Megel begins his paper with the admission that many American Romany were themselves ignorant of the devastation of the war, at least in part because they had lost contact with their relatives in Europe. “[M] ost of us could not read or write,” he remarks, and so had no way of communicating with their brethren on the Continent (187). It was the trial of Adolf Eichmann, with its overwhelming publicity, that first alerted Megel and others to the events of the Holocaust and prompted them to investigate what had happened. He recalls going to the Smithsonian Institution in the early 1960s in search of more information about the fate of European Gypsies. After museum staff quizzed him aggressively and, regarding him as an anthropological specimen, even tried to measure his skull, he was referred to the German Embassy—of all places. However limited and however much an afterthought might be the Holocaust Museum’s inclusion of material on the Sinti and Roma (the two primary Gypsy groups in Germany and eastern Europe targeted for extermination by the Nazis), the museum represents both a public recognition and documentation of Romany suffering and a source of information open to all Gypsies in search of their own history.32 Megel finds it fitting that his people should now be paired with the Jews. “It seems to me we are always next door,” he writes, “whether it comes to immigration, persecution or the Holocaust.… We have both been strangers, Rom and Jews.

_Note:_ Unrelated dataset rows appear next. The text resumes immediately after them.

(** A bar, and a bar for a tooltip, at a level; a bar that stays keeps its class and its tooltip. *)
Definition bar_at (lv : level) (class : string) (tooltip : element) (d : bin) : node :=
  let y := y_scale lv (num_of (counts d subgroup)) in
  Node lv d class (num_add (x_scale lv (getDate_ lv d)) (Some 2%Q)) (barWidth lv) y (num_sub (of_Z viz_height) y) tooltip.
Definition tooltip_bar_at (lv : level) (class : string) (tooltip : element) (d : bin) : node :=
  let y := y_scale lv (num_of (counts d subgroup)) in
  Node lv d class (num_add (x_scale lv (getDate_ lv d)) (Some 1%Q)) (barWidth lv + 2)%Q (num_sub y (Some 1%Q))
    (num_add (num_sub (of_Z viz_height) y) (Some 1%Q)) tooltip.

Definition title_at (lv : level) (d : bin) : string :=
  formatNumber (counts d subgroup) ++ " in " ++ getFormattedDate_ lv d.

(** The nodes of a selection after a join: class of the new ones, attributes of all. *)
Definition redraw (prefix : string) (at_ : string -> element -> bin -> node) (lv : level) (z : list string) (nodes : list node)
    : list node * list string :=
  let data := level_data lv in
  let key n := key_at lv (n_level n) (n_bin n) in
  let z' := (z ++ map (z_key lv) (arriving (key_at lv lv) (map key nodes) data))%list in
  (map (fun '(old, d) =>
     at_ (match old with
          | Some n => n_class n
          | None => prefix ++ ordinal z' [group; group ++ "-alt"] (z_key lv d)
          end) (match old with Some n => n_tooltip n | None => no_tooltip end) d) (joined key (key_at lv lv) nodes data), z').
Lemma slide_rest fire d nxt s c m :
  at_rest c s -> (transition && has_slide = false -> waiting s = []) ->
  (transition && has_slide = false -> forall s, waiting s = [] -> alike s (fire s)) ->
  m = match nxt with
      | Some i => i
      | None => getItemForDirection o d (Z.of_nat c) (Z.of_nat (length (items s)))
      end -> (m < length (items s))%nat -> shows c s ->
  let s' := slide transition has_slide o prevented fire d nxt s in
  keeps s s' /\
  ((at_rest c s' /\ shows c s' /\ (m = c \/ prevented m = true)) \/
   (shows m s' /\ m <> c /\ if transition && has_slide then moves c m d s' else at_rest m s')).
Proof.
  intros Hr Hw Hfire Hm Hlen Hsh. unfold slide. rewrite (at_rest_actives c s Hr). cbv zeta. rewrite <- Hm.
  rewrite (is_active_rest c m s Hr). case_bool_decide as Emc.
  { destruct Hr as (Hc & Hs & Hp & Hi). assert (alike s (set_sliding false s)) as Hal by (split_and!; try done; by rewrite Hs).
    split; [by apply alike_keeps|left]. split_and!; [by eapply alike_rest|by eapply alike_shows|by left]. }
  destruct (prevented m) eqn:Ep.
  { split; [done|left]. split_and!; [done|done|by right]. }
  set (s1 := trigger (Slide m) s).
  set (s2 := if interval s then pause transition o false (set_sliding true s1) else set_sliding true s1).
  assert (exists s0, alike s s0 /\ s2 = set_sliding true s0) as (s0 & Hs0 & E2).
  { subst s2. destruct (interval s); [|by exists s1]. exists (set_sliding (sliding s) (pause transition o false (set_sliding true s1))).
    pose proof (alike_pause false (set_sliding true s1)) as (A1 & A2 & A3 & A4 & A5 & A6).
    split; [by split_and!|]. destruct (pause _ _ _ _); simpl in *; by subst. }
  rewrite E2. clear s2 E2. assert (keeps s s0) as Hk by (by apply alike_keeps).
  set (s3 := set_indicators (indicators (show_indicator m s0)) s0).
  assert (at_rest c s3) as Hr3 by (by apply (alike_rest s s0 c Hs0)).
  assert (m < length (items s3))%nat as Hl3 by (simpl; by rewrite (proj1 Hk)).
  assert (shows m s3) as Hsh3 by (apply (shows_indicator m s0)).
  assert (forall s', alike s' (if interval s then cycle o false s' else s')) as Hcyc
    by (intros s'; destruct (interval s); [apply alike_cycle|apply alike_refl]).
  destruct (transition && has_slide) eqn:Easy.
  - split.
    + eapply slide_keeps_trans; [|apply alike_keeps, Hcyc]. split_and!; simpl; rewrite ?length_alter; apply Hk.
    + right. split_and!; [by eapply alike_shows; [apply Hcyc|]|done|]. eapply alike_moves; [apply Hcyc|].
      by apply (begin_slide c m d s3).
  - pose proof (swap_active c m s3 Hr3 Hl3 Emc) as Hsw. cbv zeta in Hsw.
    match type of Hsw with at_rest _ ?x => set (s4 := x) in * end.
    assert (keeps s s4) as Hk4 by (split_and!; simpl; rewrite ?length_alter; apply Hk).
    assert (alike s4 (fire s4)) as Hf by (apply Hfire; [done|]; rewrite (proj2 (proj2 Hk4)); by apply Hw).
    split; [|right; split_and!; [|done|]].
    + eapply slide_keeps_trans; [|apply alike_keeps, Hcyc]. eapply slide_keeps_trans; [exact Hk4|by apply alike_keeps].
    + eapply alike_shows; [apply Hcyc|]. by eapply alike_shows; [exact Hf|].
    + eapply alike_rest; [apply Hcyc|]. by eapply alike_rest; [exact Hf|].
Qed.
(** *** Every action keeps the invariant *)

#[local] Abbreviation async := (transition && has_slide).
#[local] Abbreviation to' := (to transition has_slide o prevented).
#[local] Abbreviation fires f := (async = false -> forall s, waiting s = [] -> alike s (f s)).

Lemma waits_keeps s s' : keeps s s' -> waits_ok s -> (sliding s = true -> sliding s' = true) -> waits_ok s'.
Proof. intros (E1 & E2 & E3) (H1 & H2 & H3) Hs. unfold waits_ok. rewrite E1, E2, E3. split_and!; [done|done|]. intros Hw. destruct (H3 Hw); auto. Qed.

Lemma slide_inv f d nxt s c : fires f -> waits_ok s -> at_rest c s -> shows c s ->
  match nxt with Some i => (i < length (items s))%nat | None => True end ->
  let s' := slide transition has_slide o prevented f d nxt s in inv s' /\ keeps s s'.
Proof.
  intros Hf Hw Hr Hsh Hn. pose proof Hr as (Hc & Hs & _).
  set (m := match nxt with Some i => i | None => getItemForDirection o d (Z.of_nat c) (Z.of_nat (length (items s))) end).
  assert (m < length (items s))%nat as Hm.
  { subst m. destruct nxt; [done|]. rewrite getItemForDirection_spec by done.
    destruct d; [destruct (decide _), (o_wrap o)|destruct c, (o_wrap o)]; lia. }
  pose proof (slide_rest f d nxt s c m Hr (proj1 (proj2 Hw)) Hf eq_refl Hm Hsh) as (Hk & Hcase).
  split; [|done]. split; [eapply waits_keeps; [done|done|by rewrite Hs]|].
  destruct Hcase as [(Hr' & Hsh' & _)|(Hsh' & _ & Hcase)]; [exists c; by left|].
  destruct async; [exists c; right; eauto|exists m; by left].
Qed.

Lemma to_inv f pos s : fires f -> inv s ->
  inv (to' f pos s) /\ length (items (to' f pos s)) = length (items s).
Proof.
  intros Hf Hi. pose proof Hi as (Hw & c & [[Hr Hsh]|(Ha & d & ty & Hm & Hsh)]); unfold to.
  - rewrite (at_rest_actives c s Hr). destruct (_ || _) eqn:Eo; [done|]. apply orb_false_iff in Eo as [E1 E2].
    rewrite (proj1 (proj2 Hr)). case_match.
    + split; [|by destruct (alike_trans _ _ _ (alike_pause false s) (alike_cycle false _)) as (-> & _)].
      eapply alike_inv; [|done]. eapply alike_trans; [apply alike_pause|apply alike_cycle].
    + destruct (slide_inv f (if Z.of_nat c <? pos then DNext else DPrev) (Some (Z.to_nat pos)) s c) as [? [? _]]; [done..|lia|done].
  - rewrite (moves_actives c d ty s Hm). destruct (_ || _) eqn:Eo; [done|]. apply orb_false_iff in Eo as [E1 E2].
    pose proof Hm as (_ & _ & _ & -> & _). split; [|done]. split; [|exists c; right; split; [done|]; eauto].
    destruct Hw as (H1 & H2 & H3). split_and!; simpl.
    + apply Forall_app. split; [done|]. constructor; [lia|constructor].
    + by rewrite Ha.
    + intros _. left. by destruct Hm as (_ & _ & _ & ? & _).
Qed.

Lemma fires_fire k : fires (fire_slid transition has_slide o prevented (S k)).
Proof. intros _ s. apply alike_fire. Qed.

Lemma tos_inv f l s : fires f -> inv s -> inv (foldl (fun s pos => to' f pos s) s l).
Proof.
  intros Hf. revert s. induction l as [|p l IH]; intros s Hi; [done|]. simpl. by apply IH, to_inv.
Qed.

Lemma set_waiting_inv s : inv s -> inv (set_waiting [] s).
Proof. intros [(_ & H2 & _) Hc]. split; [split_and!; [constructor|done|done]|exact Hc]. Qed.

Lemma fire_inv s : inv s -> inv (fire transition has_slide o prevented s).
Proof. intros Hi. unfold fire. apply tos_inv; [apply (fires_fire 0)|by apply set_waiting_inv]. Qed.

Lemma end_moves c d ty s : moves c d ty s ->
  let s' := transition_end c s in
  at_rest d s' /\ indicators s' = indicators s /\ timers s' = S (timers s) /\ waiting s' = waiting s /\
  length (items s') = length (items s).
Proof.
  intros (Hc & Hd & Hn & Hs & Hp & Hi). unfold transition_end. rewrite Hp, !filter_cons.
  simpl. rewrite (decide_True (P := c = c)) by done. rewrite (decide_False (P := c <> c)) by (intros E; by apply E). simpl.
  rewrite !length_alter. split; [|done]. split_and!; simpl; rewrite ?length_alter; [done..|].
  intros i x. simpl. rewrite !lookup_alter_if. destruct (items s !! i) as [y|] eqn:E; [|done]. simpl. intros [= <-].
  rewrite (Hi i y E). unfold id, still, set_moving, set_coming, set_active, without. simpl.
  repeat (case_decide; simplify_eq/=); try done; try (by rewrite bool_decide_true); try (by rewrite bool_decide_false);
    exfalso; naive_solver.
Qed.

Lemma end_of_other i s : (forall p, p ∈ pending s -> p.1 <> i) -> alike s (transition_end i s).
Proof.
  intros Hp. unfold transition_end.
  assert (filter (fun p => p.1 = i) (pending s) = [] /\ filter (fun p => p.1 <> i) (pending s) = pending s) as [-> ->].
  { induction (pending s) as [|p l IH]; [done|]. rewrite !filter_cons.
    rewrite decide_False by (apply Hp; left). rewrite decide_True by (apply Hp; left).
    destruct IH as [-> ->]; [|done]. intros q Hq. apply Hp. by right. }
  by split_and!.
Qed.

Lemma carousel_end_inv i s : inv s -> inv (transition_end i s).
Proof.
  intros Hi. pose proof Hi as (Hw & c & [[Hr Hsh]|(Ha & d & ty & Hm & Hsh)]).
  - eapply alike_inv; [|done]. apply end_of_other. destruct Hr as (_ & _ & -> & _). by intros p ?%elem_of_nil.
  - destruct (decide (i = c)) as [-> |Hn].
    + pose proof (end_moves c d ty s Hm) as (Hr & E1 & E2 & E3 & E4). split.
      * destruct Hw as (H1 & H2 & H3). unfold waits_ok. rewrite E2, E3, E4. split_and!; [done|done|]. intros _. right. lia.
      * exists d. left. split; [done|]. unfold shows. by rewrite E1.
    + eapply alike_inv; [|done]. apply end_of_other. destruct Hm as (_ & _ & _ & _ & -> & _).
      intros p ->%list_elem_of_singleton. simpl. congruence.
Qed.

Lemma slid_timeout_inv s : inv s -> inv (slid_timeout transition has_slide o prevented s).
Proof.
  intros Hi. unfold slid_timeout. destruct (timers s) as [|k] eqn:E; [done|]. unfold fire. simpl.
  apply tos_inv; [apply (fires_fire 0)|]. destruct Hi as [(_ & H2 & _) Hc]. split; [split_and!; [constructor|done|done]|exact Hc].
Qed.

Lemma step_inv d s : inv s -> inv (if sliding s then s else slide transition has_slide o prevented (fire transition has_slide o prevented) d None s).
Proof.
  intros Hi. pose proof Hi as (Hw & c & [[Hr Hsh]|(Ha & e & ty & Hm & Hsh)]).
  - rewrite (proj1 (proj2 Hr)). apply (slide_inv _ d None s c); [apply (fires_fire 1)|done..].
  - by destruct Hm as (_ & _ & _ & -> & _).
Qed.

Lemma act_inv a s : inv s -> inv (act transition has_slide o prevented a s).
Proof.
  intros Hi. destruct a; simpl.
  - by apply step_inv.
  - by apply step_inv.
  - by apply to_inv; [apply (fires_fire 1)|].
  - eapply alike_inv; [apply alike_pause|done].
  - eapply alike_inv; [apply alike_cycle|done].
  - destruct (o_hover o); [eapply alike_inv; [apply alike_pause|done]|done].
  - destruct (o_hover o); [eapply alike_inv; [apply alike_cycle|done]|done].
  - destruct (o_keyboard o); [|done]. unfold keydown. repeat case_match; try done; by apply step_inv.
  - destruct (interval s); [by apply step_inv|done].
  - by apply carousel_end_inv.
  - by apply slid_timeout_inv.
Qed.
Lemma acts_inv l s : inv s -> inv (foldl (fun s a => act transition has_slide o prevented a s) s l).
Proof. revert s. induction l as [|a l IH]; intros s Hi; [done|]. by apply IH, act_inv. Qed.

According to the old stereotypes, we would steal the kids and then sell them to the Jews” (189).33 Both peoples can prepare for the future by understanding their separate and mutual pasts. “Through an awareness of the Holocaust,” he concludes, again sounding the note of painful paradox, “we will become aware of our own history” (189). It is this awareness and not simply the history itself that is meaningful. Megel wants others to represent and understand his past, but he wants even more to integrate that past into his own identity and to take possession of the history that knowledge of catastrophe has initiated. For those who read John Megel’s words, the phantom Gypsy recedes into the realm of the literary.